A non-drying oil within the surface wood fibres can prevent the formation of a good bond between the finish and the wood, leading to poor durability and even peeling. And it can interfere with the proper drying of the finish too, leading to it being permanently sticky or gummy — the same effect is seen with some tropical woods which have a natural oily/resinous compounds in them, and just like with those the solution is to clean the surface of the wood.
You would do this using solvent2 and rags or paper towels, and plenty of them (so that you're physically removing the dissolved oil, not just spreading it around after it has been picked up by the cloth/paper). Just be thorough and work methodically over the surface and it shouldn't be too tough a job although fair warning, cleaning like this does use a surprising amount of solvent.

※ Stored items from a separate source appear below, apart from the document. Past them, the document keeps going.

(** Without the closing delimiter the sample FOON loses its second unit
    from the list, not from the index. *)
Lemma load_foon_units_and_index_witness :
  exists us idx tail,
    Parser.load_foon (removelast Recipe.lines) = Ret (us, idx)
    /\ groups (normalize <$> removelast Recipe.lines) = us ++ tail
    /\ us = [Recipe.with_knife] /\ tail = [Recipe.by_hand]
    /\ idx = Recipe.index.
Proof.
  assert (Hload : Parser.load_foon (removelast Recipe.lines)
                  = Ret ([Recipe.with_knife], Recipe.index))
    by (vm_compute; reflexivity).
  destruct (load_foon_units_and_index _ _ _ Hload) as (tail & Hg & _).
  exists [Recipe.with_knife], Recipe.index, tail.
  split; [exact Hload|]. split; [exact Hg|]. split; [reflexivity|].
  split; [|reflexivity].
  vm_compute in Hg. injection Hg as <-. reflexivity.
Defined.

(** * Names *)

Lemma split_from_Forall (P : ascii -> Prop) cs : forall cur,
  Forall (fun c => P c /\ isspace c = false) cur ->
  Forall P cs ->
  Forall (fun t => t ≠ [] /\ Forall (fun c => P c /\ isspace c = false) t)
         (split_from cur cs).
Proof.
  induction cs as [|c cs IH]; intros cur Hcur Hcs; simpl.
  - destruct cur; simpl; [constructor|]. constructor; [done | constructor].
  - apply Forall_cons in Hcs as [Hc Hcs].
    destruct (isspace c) eqn:Hsp.
    + destruct cur as [|d cur]; [by apply IH|].
      constructor; [done | by apply IH].
    + apply IH; [|done]. apply Forall_app. split; [done|]. by repeat constructor.
Qed.

Lemma to_string_empty cs : to_string cs = EmptyString -> cs = [].
Proof. by destruct cs. Qed.

(** Every token of a normalized ASCII line is a word token. *)
Lemma normalized_tokens raw n :
  ascii_text raw -> n ∈ split (normalize raw) -> word_token n.
Proof.
  unfold split. intros Hraw (t & -> & Ht)%list_elem_of_fmap.
  pose proof (split_from_Forall _ _ [] (List.Forall_nil _)
                (normalize_lower_words raw Hraw)) as Htok.
  rewrite Forall_forall in Htok. destruct (Htok t Ht) as [Hne Hcs].
  split.
  - intros He. by apply to_string_empty in He.
  - unfold of_string, to_string. rewrite list_ascii_of_string_of_list_ascii.
    eapply Forall_impl; [exact Hcs|]. intros c [[->|Hw] Hsp]; [discriminate | done].
Qed.

Lemma segs_from_Forall (P : string -> Prop) ls : forall cur,
  Forall P cur -> Forall P ls -> Forall (Forall P) (segs_from cur ls).
Proof.
  induction ls as [|l ls IH]; intros cur Hcur Hls; simpl.
  - by constructor.
  - apply Forall_cons in Hls as [Hl Hls].
    destruct (Parser.is_delimiter l).
    + constructor; [done | by apply IH].
    + apply IH; [|done]. apply Forall_app. by repeat constructor.
Qed.

Lemma groups_Forall (P : string -> Prop) ls :
  Forall P ls -> Forall (Forall P) (groups ls).
Proof.
  intros H. unfold groups. rewrite <- drop_empty_segs.
  by apply Forall_drop_empty, segs_from_Forall.
Qed.

(** Every line of every unit the parser returns satisfies what all
    normalized input lines satisfy. *)
Lemma load_foon_lines_Forall (P : string -> Prop) lines us idx :
  Parser.load_foon lines = Ret (us, idx) ->
  (forall raw, raw ∈ lines -> P (normalize raw)) ->
  Forall (Forall P) us
  /\ forall name bucket, idx !! name = Some bucket -> Forall (Forall P) bucket.
Proof.
  intros Hload HP.
  assert (Hnls : Forall P (normalize <$> lines)).
  { apply Forall_fmap, Forall_forall. intros raw Hraw. by apply HP. }
  pose proof (groups_Forall P _ Hnls) as Hg.
  pose proof (load_foon_returns_well_formed _ _ Hload) as Hwf.
  split.
  - destruct (load_foon_run lines Hwf) as (front & cur & idx' & Hload' & Hsegs & _).
    rewrite Hload in Hload'. injection Hload' as -> _.
    pose proof (segs_from_Forall P _ [] (List.Forall_nil _) Hnls) as Hs.
    rewrite <- Hsegs in Hs. apply Forall_app in Hs as [Hs _].
    by apply Forall_drop_empty.
  - intros name bucket Hb.
    destruct (load_foon_bucket_elems _ _ _ _ _ Hload Hb) as [_ Hall].
    rewrite Forall_forall in *. intros u Hu. apply Hg. by apply Hall.
Qed.

Lemma object_names_words u :
  Forall tokens_are_words u -> Forall word_token (object_names u).
Proof.
  intros Hu. apply Forall_forall. intros n (line & Hl & Ho & Hn)%elem_of_object_names.
  rewrite Forall_forall in Hu. apply (Hu line Hl).
  unfold object_name in Hn. by eapply list_elem_of_lookup_2.
Qed.

Lemma loaded_names_are_words_shared lines us idx :
  Forall ascii_text lines ->
  Parser.load_foon lines = Ret (us, idx) ->
  (forall u, u ∈ us -> Forall word_token (object_names u))
  /\ (forall name bucket u, idx !! name = Some bucket -> u ∈ bucket ->
        Forall word_token (object_names u)).
Proof.
  intros Hascii Hload. rewrite Forall_forall in Hascii.
  destruct (load_foon_lines_Forall tokens_are_words _ _ _ Hload) as [Hus Hbs].
  { intros raw Hraw n. apply normalized_tokens. by apply Hascii. }
  split.
  - intros u Hu. apply object_names_words. rewrite Forall_forall in Hus. by apply Hus.
  - intros name bucket u Hb Hu. apply object_names_words.
    specialize (Hbs name bucket Hb). rewrite Forall_forall in Hbs. by apply Hbs.
Qed.

(** X11.  For a FOON file of ASCII characters, every object name in a
    unit that [load_foon] returns, and every key of the index, is a
    non-empty string of the letters [a] to [z], digits and underscores.
    A goal object that is not of that form (one with a capital, a space
    or punctuation) is therefore never found: both searches return
    [None] for it. *)
Theorem loaded_names_are_word_tokens
    (lines : list string) (us : list Unit) (idx : gmap string (list Unit)) :
  Forall ascii_text lines ->
  Parser.load_foon lines = Ret (us, idx) ->
  (forall u, u ∈ us -> Forall word_token (object_names u))
  /\ (forall name bucket, idx !! name = Some bucket ->
        word_token name
        /\ forall u, u ∈ bucket -> Forall word_token (object_names u))
  /\ (forall w goal_object goal_state max_depth,
        unit_to_objects (self w) = idx -> ~ word_token goal_object ->
        eval (iterative_deepening_search goal_object goal_state max_depth) w = Ret None
        /\ eval (a_star_search goal_object goal_state) w = Ret None).
Proof.
  intros Hascii Hload. rewrite Forall_forall in Hascii.
  destruct (load_foon_lines_Forall tokens_are_words _ _ _ Hload) as [Hus Hbs].
  { intros raw Hraw n. apply normalized_tokens. by apply Hascii. }
  assert (Hkey : forall name bucket, idx !! name = Some bucket -> word_token name).
  { intros name bucket Hb.
    destruct (load_foon_bucket_elems _ _ _ _ _ Hload Hb) as [Hne Hall].
    destruct bucket as [|u bucket]; [done|].
    apply Forall_cons in Hall as [[_ Hh] _].
    destruct (hits_positive name u Hh) as (line & Hl & Ho & Hn).
    specialize (Hbs name _ Hb). apply Forall_cons in Hbs as [Hu _].
    rewrite Forall_forall in Hu. apply (Hu line Hl).
    unfold object_name in Hn. by eapply list_elem_of_lookup_2. }
  split; [|split].
  - intros u Hu. apply object_names_words. rewrite Forall_forall in Hus. by apply Hus.
  - intros name bucket Hb. split; [by eapply Hkey|].
    intros u Hu. apply object_names_words.
    specialize (Hbs name bucket Hb). rewrite Forall_forall in Hbs. by apply Hbs.
  - intros w g st md Hidx Hg.
    assert (Hnone : unit_to_objects (self w) !! g = None).
    { rewrite Hidx. destruct (idx !! g) as [bucket|] eqn:Hb; [|done].
      destruct Hg. by eapply Hkey. }
    split.
    + rewrite (proj1 (computes_ids g st md w)). unfold ids_result.
      rewrite ids_try_result_none; [done|]. unfold dls_result. by rewrite Hnone.
    + rewrite (proj1 (computes_a_star g st w)). unfold a_star_result. by rewrite Hnone.
Qed.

Would there be any better ways to finish it now that I have put mineral oil on it? Shellac? A drying oil?
You could in theory at least use shellac here, as many modern users of shellac who still pad it on have switched to using mineral oil from the traditional linseed oil as a lubricant on their application pads. But for safety it would still be best to to clean the oil from the surface.
A drying oil applied over wood already wet with a non-drying oil is a recipe for the drying oil to never dry.
Not related to your main query:
I sanded it up to 600 grit.
There's rarely any benefit to sanding beyond about 320 grit if the wood will be finished conventionally, and with a film finish you can get away with sanding only to around 150 occasionally, although 180-240 is the more usual range.
600 grit is fine enough to be considered a polishing grit, and once a film finish goes on the wood the finish itself becomes the final surface and provides the polish, so there's no need to polish the wood beforehand.
1 Mineral oil on wood appears to dry because it wears from the surface with use and handling, and may sink in a little deeper (very little, on the order of a few cells in the wood).
2 You can use mineral spirits, paint thinner, VM&P naphtha, xylene or toluene (which are all part of the same spectrum of hydrocarbon solvents) or acetone. Note that if using MS the low-odour or "odourless" kind is less effective.